I hailed another cab and went to the hospital. Needless to say going to a Bolivian hospital was the last thing on my Bolivia Bucketlist. I was pleasantly surprised, it was clean and somewhat modern. Bad news, I had to wait about two hours to be seen. I finally laid down on a bench in the waiting room because I didn’t have the energy to sit-up. I’m pretty sure that got me bumped up in line because only a few minutes later I was seen by a doctor. He too was shocked. I had developed an intestinal infection. I was so tired and weak because my body was unable to absorb any nutrients. He demanded to know why had I waited so long before seeing a doctor? Eh, I thought I just had to stick it out? Bad call, Sarah. The doctor wrote down about a million things I had to go get from the pharmacy. In Bolivia you buy your own medical supplies. Your own needles, antibiotics, syringes, IV fluids, tubing.. the only thing they provide is the alcohol wipes and medical tape. On the plus side you know it is clean. On the con side it’s more effort and more waiting.

Ok, now so all I want to do is fall asleep on the exam table but the doctor is shooing me out the door. Down the hall there is a pharmacy. It feels miles away. I finally make it there and they tell that they don’t have the supplies in their pharmacy I have to go outside of the hospital to the pharmacy across the street. That’s it. Final straw. I’ve lost it. I start to cry but I am so dehydrated that I can’t produce tears. That then made me angry. I go back to my doctor’s office and tell him the pharmacy doesn’t have what I need. He says, fine go across the street. I say, you’re coming with me. You will help. RIGHT. NOW. He was both confused and not at all pleased but I took his arm and made him walk me to the pharmacy, order my supplies and walk me back to the hospital.

I finally get the IV and I kid you not, it was one of best feelings of my life. I literally felt my veins refill. I got a full IVs and was told to still drinks a lot of liquids. I had no idea how bad dehydration could get. My blood pressure returned to normal, my coloring came back and I felt amazing. I ended up spending most of the next three days in bed and had to follow a strict broth and cracker diet for a few days but I was feeling sooooooooooooo much better. Once I got back and the word had spread that I spent the day in the hospital everyone fawned all over me. People brought me crackers and Gatorade and incredibly disgusting but effective electrolyte fluid replacement solutions.

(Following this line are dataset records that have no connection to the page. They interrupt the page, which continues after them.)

(* ===== verification/Numeric.v ===== *)
(** * Numbers and value equality

    The floating-point helpers of src/src/aivm_vm_value.c, the arithmetic of
    ADD_INT, SUB_NUM, MUL_NUM, DIV_NUM, MOD_NUM, POW_NUM and LT_NUM, and
    [aivm_value_equals] of src/src/aivm_types.c.  Doubles are binary64
    ([spec_float] with 53-bit precision, rounding to nearest even).  [None]
    marks undefined behaviour: signed overflow, or the conversion to [int64_t]
    of a double outside its range. *)

From S2P Require Import Prelude Types Program LoaderSafety.
From Stdlib Require Import SpecFloat.

Definition prec : Z := 53.
Definition emax : Z := 1024.

(** [(double)i] *)
Definition double_of_int (i : Z) : spec_float := binary_normalize prec emax i 0 false.

Definition dadd : spec_float -> spec_float -> spec_float := SFadd prec emax.
Definition dsub : spec_float -> spec_float -> spec_float := SFsub prec emax.
Definition dmul : spec_float -> spec_float -> spec_float := SFmul prec emax.
Definition ddiv : spec_float -> spec_float -> spec_float := SFdiv prec emax.
Definition deq (a b : spec_float) : bool := SFeqb a b.
Definition dlt (a b : spec_float) : bool := SFltb a b.
Definition dzero : spec_float := S754_zero false.
Definition done_ : spec_float := S754_finite false 4503599627370496 (-52).

(** [(int64_t)d]: truncation; undefined for NaN, infinities and values outside
    the range of [int64_t]. *)
Definition double_truncate_to_i64 (d : spec_float) : option Z :=
  match d with
  | S754_zero _ => Some 0
  | S754_infinity _ | S754_nan => None
  | S754_finite s m e =>
      let a := if 0 <=? e then Zpos m * 2 ^ e else Zpos m / 2 ^ (- e) in
      let z := if s then - a else a in
      if int64_ok z then Some z else None
  end.

(** [double_is_i64_value]: the inner option is the out-parameter. *)
Definition double_is_i64_value (d : spec_float) : option (option Z) :=
  t ← double_truncate_to_i64 d;
  Some (if deq (double_of_int t) d then Some t else None).

Definition aivm_vm_numeric_result (d : spec_float) : option AivmValue :=
  r ← double_is_i64_value d;
  Some (match r with Some i => VInt i | None => VNumber d end).

Definition aivm_vm_value_as_number (v : AivmValue) : spec_float :=
  match v with VInt i => double_of_int i | VNumber d => d | _ => dzero end.

Definition aivm_vm_double_trunc_toward_zero (d : spec_float) : option spec_float :=
  t ← double_truncate_to_i64 d; Some (double_of_int t).

(** [aivm_vm_double_pow_whole]: [exp] multiplications; the negation of
    INT64_MIN overflows. *)
Definition aivm_vm_double_pow_whole (base exponent : spec_float) : option spec_float :=
  exp ← double_truncate_to_i64 exponent;
  if negb (deq (double_of_int exp) exponent) then Some dzero
  else if exp =? INT64_MIN then None
  else
    let result := Z.iter (Z.abs exp) (fun r => dmul r base) done_ in
    Some (if exp <? 0 then ddiv done_ result else result).

(** Signed 64-bit result; [None] on overflow. *)
Definition int64_result (z : Z) : option AivmValue :=
  if int64_ok z then Some (VInt z) else None.

Inductive numeric_op := NAdd | NSub | NMul | NDiv | NMod | NPow.

(** The value pushed by the arithmetic instructions on numeric operands, or
    [inr] for the error of a zero divisor. *)
Definition numeric_value (op : numeric_op) (left right : AivmValue)
    : option (AivmValue + string) :=
  let l := aivm_vm_value_as_number left in
  let r := aivm_vm_value_as_number right in
  let of_double d := v ← aivm_vm_numeric_result d; Some (inl v) in
  let of_int z := v ← int64_result z; Some (inl v) in
  match op, left, right with
  | NAdd, VInt a, VInt b => of_int (a + b)
  | NAdd, _, _ => of_double (dadd l r)
  | NSub, VInt a, VInt b => of_int (a - b)
  | NSub, _, _ => of_double (dsub l r)
  | NMul, VInt a, VInt b => of_int (a * b)
  | NMul, _, _ => of_double (dmul l r)
  | NDiv, _, _ =>
      if deq r dzero then Some (inr "DIV requires non-zero divisor."%string)
      else of_double (ddiv l r)
  | NMod, _, _ =>
      if deq r dzero then Some (inr "MOD requires non-zero divisor."%string)
      else
        match left, right with
        | VInt a, VInt b =>
            (* INT64_MIN % -1 overflows *)
            if (a =? INT64_MIN) && (b =? -1) then None
            else Some (inl (VInt (Z.rem a b)))
        | _, _ =>
            q ← aivm_vm_double_trunc_toward_zero (ddiv l r);
            of_double (dsub l (dmul q r))
        end
  | NPow, _, _ =>
      d ← aivm_vm_double_pow_whole l r; of_double d
  end.

(** ** Equality of values *)

Section Equality.

(** The content of a string pointer and of a byte view; [None] when the pointer
    is NULL.  Every pointer the VM holds is readable. *)
Context (text : str_ptr -> option (list Z)) (view : bytes_ptr -> Z -> option (list Z)).

Definition aivm_cstring_equals (a b : str_ptr) : bool :=
  if bool_decide (a = b) then true
  else
    match text a, text b with
    | Some x, Some y => bool_decide (x = y)
    | _, _ => false
    end.

Definition aivm_value_equals (left right : AivmValue) : bool :=
  if aivm_vm_value_is_numeric left && aivm_vm_value_is_numeric right
  then deq (aivm_vm_value_as_number left) (aivm_vm_value_as_number right)
  else
    match left, right with
    | VVoid, VVoid | VNull, VNull | VUnknown, VUnknown => true
    | VBool a, VBool b => Bool.eqb a b
    | VString a, VString b => aivm_cstring_equals a b
    | VBytes p n, VBytes q m =>
        if negb (n =? m) then false
        else if n =? 0 then true
        else
          match view p n, view q m with
          | Some x, Some y => bool_decide (x = y)
          | _, _ => false
          end
    | VNode a, VNode b | VPair a, VPair b | VNodeBuilder a, VNodeBuilder b
    | VMapBuilder a, VMapBuilder b | VMap a, VMap b => a =? b
    (* task, worker and group identities are never equal *)
    | _, _ => false
    end.

End Equality.

(** [aivm_value_is_immutable_message_payload] *)
Definition aivm_value_is_immutable_message_payload (v : AivmValue) : bool :=
  match v with
  | VVoid | VInt _ | VNumber _ | VBool _ | VNull => true
  | VString p => negb (bool_decide (p = SNull))
  | VBytes p n => (n =? 0) || negb (bool_decide (p = BNull))
  | _ => false
  end.

(** ** Integers as doubles *)

Lemma digits2_iter_xO m n : Zpos (digits2_pos (Pos.iter xO m n)) = Zpos (digits2_pos m) + Zpos n.
Proof.
  induction n as [|n IH] using Pos.peano_ind; [cbn; lia|].
  rewrite Pos.iter_succ. cbn [digits2_pos]. lia.
Qed.

Lemma iter_xO_mul m n : Zpos (Pos.iter xO m n) = Zpos m * 2 ^ Zpos n.
Proof.
  induction n as [|n IH] using Pos.peano_ind; [cbn; lia|].
  rewrite Pos.iter_succ, Pos2Z.inj_succ, Z.pow_succ_r by lia. lia.
Qed.

(** A 53-bit mantissa is already rounded. *)
Lemma round_aux_exact s m e :
  digits2_pos m = 53%positive -> -1074 <= e <= 971 ->
  binary_round_aux prec emax s (Zpos m) e loc_Exact = S754_finite s m e.
Proof.
  intros Hd He. unfold binary_round_aux, shr_fexp. cbn [Zdigits2]. rewrite Hd.
  replace (fexp prec emax (53 + e) - e) with 0
    by (unfold fexp, emin, prec, emax; lia).
  cbn [shr shr_record_of_loc shr_m loc_of_shr_record round_nearest_even Zdigits2]. rewrite Hd.
  replace (fexp prec emax (53 + e) - e) with 0
    by (unfold fexp, emin, prec, emax; lia).
  cbn [shr shr_record_of_loc shr_m]. unfold emax, prec. replace (e <=? 1024 - 53) with true by lia. done.
Qed.

Lemma binary_round_small s m :
  Zpos m < 2 ^ 53 ->
  exists q e, binary_round prec emax s m 0 = S754_finite s q e /\ -53 <= e <= 0 /\
    Zpos q = Zpos m * 2 ^ (- e).
Proof.
  intros Hm. pose proof (digits2_pos_bound m 53 Hm) as Hd.
  unfold binary_round, shl_align. rewrite Z.add_0_r, Z.sub_0_r.
  replace (fexp prec emax (Zpos (digits2_pos m))) with (Zpos (digits2_pos m) - 53)
    by (unfold fexp, emin, prec, emax; lia).
  destruct (Zpos (digits2_pos m) - 53) as [|d|d] eqn:E; [|lia|].
  - exists m, 0. split; [apply round_aux_exact; lia|]. split; lia.
  - exists (Pos.iter xO m d), (Zneg d). split; [|split; [lia|apply iter_xO_mul]].
    apply round_aux_exact; [|lia]. pose proof (digits2_iter_xO m d). lia.
Qed.

(** Integers below 2^53 in magnitude convert exactly, and back. *)
Lemma double_of_int_exact i :
  Z.abs i < 2 ^ 53 -> double_truncate_to_i64 (double_of_int i) = Some i.
Proof.
  intros Hi. unfold double_of_int. destruct i as [|m|m]; cbn [binary_normalize]; [done| |].
  - destruct (binary_round_small false m Hi) as (q & e & -> & He & Hq). cbn [double_truncate_to_i64].
    assert (Ha : (if 0 <=? e then Zpos q * 2 ^ e else Zpos q / 2 ^ (- e)) = Zpos m).
    { destruct (Z.leb_spec 0 e); [replace e with 0 in * by lia; lia|]. rewrite Hq. apply Z.div_mul. lia. }
    rewrite Ha. unfold int64_ok, INT64_MIN, INT64_MAX. bdestruct_all; lia || done.
  - destruct (binary_round_small true m Hi) as (q & e & -> & He & Hq). cbn [double_truncate_to_i64].
    assert (Ha : (if 0 <=? e then Zpos q * 2 ^ e else Zpos q / 2 ^ (- e)) = Zpos m).
    { destruct (Z.leb_spec 0 e); [replace e with 0 in * by lia; lia|]. rewrite Hq. apply Z.div_mul. lia. }
    rewrite Ha. unfold int64_ok, INT64_MIN, INT64_MAX. bdestruct_all; lia || done.
Qed.

Lemma deq_refl d : d <> S754_nan -> deq d d = true.
Proof.
  intros Hn. unfold deq, SFeqb. destruct d as [s|s| |s m e]; cbn; [done|by destruct s|done|].
  rewrite Z.compare_refl, Pos.compare_cont_refl. by destruct s.
Qed.

Lemma deq_true a b : deq a b = true ->
  a = b \/ (exists s s', a = S754_zero s /\ b = S754_zero s').
Proof.
  unfold deq, SFeqb. destruct a as [[]|[]| |[] m e], b as [[]|[]| |[] m' e']; cbn;
    try done; try (by intros _; left); try (by intros _; right; eauto);
    (destruct (Z.compare_spec e e') as [->|?|?]; try done);
    change (Pos.compare_cont Eq m m') with (Pos.compare m m');
    destruct (Pos.compare_spec m m') as [->|?|?]; try done; by left.
Qed.

Lemma double_of_int_nonnan i : Z.abs i < 2 ^ 53 -> double_of_int i <> S754_nan.
Proof. intros H E. pose proof (double_of_int_exact i H) as Hx. by rewrite E in Hx. Qed.

Lemma double_of_int_deq i j :
  Z.abs i < 2 ^ 53 -> Z.abs j < 2 ^ 53 -> deq (double_of_int i) (double_of_int j) = (i =? j).
Proof.
  intros Hi Hj. destruct (Z.eqb_spec i j) as [->|Hne]; [by apply deq_refl, double_of_int_nonnan|].
  destruct (deq (double_of_int i) (double_of_int j)) eqn:E; [|done].
  pose proof (double_of_int_exact i Hi) as Ei. pose proof (double_of_int_exact j Hj) as Ej.
  apply deq_true in E as [E|(s & s' & E1 & E2)].
  - rewrite E in Ei. congruence.
  - rewrite E1 in Ei. rewrite E2 in Ej. cbn in Ei, Ej. congruence.
Qed.

(** EQ decides equality of integers whose magnitude is below 2^53. *)
Theorem value_equals_int text view i j :
  Z.abs i < 2 ^ 53 -> Z.abs j < 2 ^ 53 ->
  aivm_value_equals text view (VInt i) (VInt j) = (i =? j).
Proof. intros. by apply double_of_int_deq. Qed.

Lemma value_equals_int_witness :
  Z.abs (-9007199254740991) < 2 ^ 53 /\ Z.abs 7 < 2 ^ 53 /\
  aivm_value_equals (fun _ => None) (fun _ _ => None) (VInt (-9007199254740991)) (VInt 7) = false.
Proof.
  split; [reflexivity|]. split; [reflexivity|].
  exact (value_equals_int (fun _ => None) (fun _ _ => None) (-9007199254740991) 7 eq_refl eq_refl).
Defined.

(** Beyond 2^53 it does not: EQ holds of two different integers, and
    LT_NUM orders neither before the other, because both instructions compare the
    integers after conversion to double. *)
Theorem value_equals_int_large text view :
  aivm_value_equals text view (VInt 9007199254740992) (VInt 9007199254740993) = true /\
  dlt (aivm_vm_value_as_number (VInt 9007199254740992))
      (aivm_vm_value_as_number (VInt 9007199254740993)) = false.
Proof. split; vm_compute; reflexivity. Qed.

One good thing? The hospital visit, the IV fluids and the 10 days of antibiotics were all less than $30 in total. I have international travel and health insurance but it wasn’t worth the effort of doing paperwork to have that covered. Which just further proves that Dr. Sweatpants was full of it and I’m glad I didn’t pay him!

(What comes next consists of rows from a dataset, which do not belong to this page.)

(** ** The table *)

Definition row_ok (c : AivmSyscallContract) : bool :=
  (0 <=? contract_arg_count c) && (contract_arg_count c <=? 8) && (zlen (arg_types c) =? 8) &&
  negb (bool_decide (capability c = AIVM_SYSCALL_CAPABILITY_NONE)) &&
  forallb (fun t => bool_decide (t = AIVM_VAL_VOID)) (zdrop (contract_arg_count c) (arg_types c)).

Lemma table_rows : forallb row_ok Contracts = true.
Proof. by vm_compute. Qed.

Lemma table_targets : NoDup (map contract_target Contracts).
Proof. apply (bool_decide_eq_true_1 _). by vm_compute. Qed.

Lemma table_ids : NoDup (map contract_id Contracts).
Proof. apply (bool_decide_eq_true_1 _). by vm_compute. Qed.

Lemma find_unique {A B} `{EqDecision B} (key : A -> B) (test : A -> B -> bool) (l : list A) x :
  (forall a b, test a b = true <-> key a = b) -> NoDup (map key l) -> x ∈ l -> List.find (fun a => test a (key x)) l = Some x.
Proof.
  intros Ht. induction l as [|a l IH]; intros Hn Hx; [by apply elem_of_nil in Hx|]. cbn [map] in Hn. apply NoDup_cons in Hn as [Hna Hn].
  cbn [List.find]. destruct (test a (key x)) eqn:E.
  - apply Ht in E. apply elem_of_cons in Hx as [->|Hx]; [done|]. destruct Hna. rewrite E. by apply list_elem_of_fmap_2.
  - apply elem_of_cons in Hx as [->|Hx]; [|by apply IH]. assert (test a (key a) = true) by (by apply Ht). congruence.
Qed.

Lemma find_target c : c ∈ Contracts -> aivm_syscall_contract_find_by_target (Some (contract_target c)) = Some c.
Proof.
  intros Hc. assert (T : forall (a : AivmSyscallContract) (b : string), bool_decide (contract_target a = b) = true <-> contract_target a = b)
    by (intros a b; apply bool_decide_eq_true).
  exact (find_unique contract_target (fun a b => bool_decide (contract_target a = b)) Contracts c T table_targets Hc).
Qed.

Lemma find_id c : c ∈ Contracts -> aivm_syscall_contract_find_by_id (contract_id c) = Some c.
Proof.
  apply (find_unique contract_id (fun c t => contract_id c =? t) Contracts c); [|apply table_ids]. intros a b. apply Z.eqb_eq.
Qed.

Lemma find_target_Some target c : aivm_syscall_contract_find_by_target target = Some c ->
  target = Some (contract_target c) /\ c ∈ Contracts.
Proof.
  destruct target as [t|]; [|done]. intros H. apply find_some in H as [Hin Ht]. apply bool_decide_eq_true in Ht as <-.
  split; [done|]. by apply list_elem_of_In.
Qed.

Lemma row_facts c : c ∈ Contracts -> 0 <= contract_arg_count c <= 8 /\ zlen (arg_types c) = 8 /\ grantable (capability c).
Proof.
  intros Hc. pose proof table_rows as H. rewrite forallb_forall in H. specialize (H c). rewrite list_elem_of_In in Hc.
  specialize (H Hc). unfold row_ok in H. apply andb_prop in H as [H _]. apply andb_prop in H as [H Hcap].
  apply negb_true_iff, bool_decide_eq_false in Hcap. unfold grantable. repeat split; (done || lia).
Qed.

(** ** Validation *)

Lemma check_types_spec c args : forall i, 0 <= i -> i + zlen args <= zlen (arg_types c) ->
  exists b, check_types c args i = Some b /\
    (b = true <-> map value_type args = ztake (zlen args) (zdrop i (arg_types c))).
Proof.
  induction args as [|v args IH]; intros i Hi Hl; cbn [check_types map].
  - exists true. split; [done|]. by rewrite zlen_nil.
  - rewrite zlen_cons in *. pose proof (zlen_nonneg args). destruct (zget_is_Some (arg_types c) i) as [t E]; [lia|]. rewrite E.
    assert (Ez : ztake (zlen args + 1) (zdrop i (arg_types c)) = t :: ztake (zlen args) (zdrop (i + 1) (arg_types c))).
    { pose proof (zget_split _ _ _ E) as [Es El]. rewrite Es at 1. rewrite <- El at 1. rewrite zdrop_app. unfold ztake.
      by replace (Z.to_nat (zlen args + 1)) with (S (Z.to_nat (zlen args))) by lia. }
    rewrite Ez. case_bool_decide as Ev.
    + destruct (IH (i + 1)) as (b & Eb & Hb); [lia|lia|]. exists b. split; [done|]. rewrite Hb. split; intros H1; congruence.
    + exists false. split; [done|]. split; [done|]. congruence.
Qed.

Looking back I feel dumb. I should have seen a doctor sooner. I should have listened to my body. I really should have taken someone with me to see the doctor. That is one thing about solo travel – sometimes to you become a little too independent. While traveling you make fast friends and I just have to remember, it’s ok to ask for help. After that every time someone was sick for more than three days I nagged them into seeing a doctor! We had it all Colitis, E-coli, and just various kind of food poisoning.

I think it speaks incredibly highly of both Sucre and the people I met that even with all the health issues Bolivia was one of my most favorite places on my trip! Since Bolivia I did get some sort of chest infection in Ecuador but I was much better at getting to the doctor and on antibiotics for that right away! And knock on wood… I am safe and healthy in Colombia!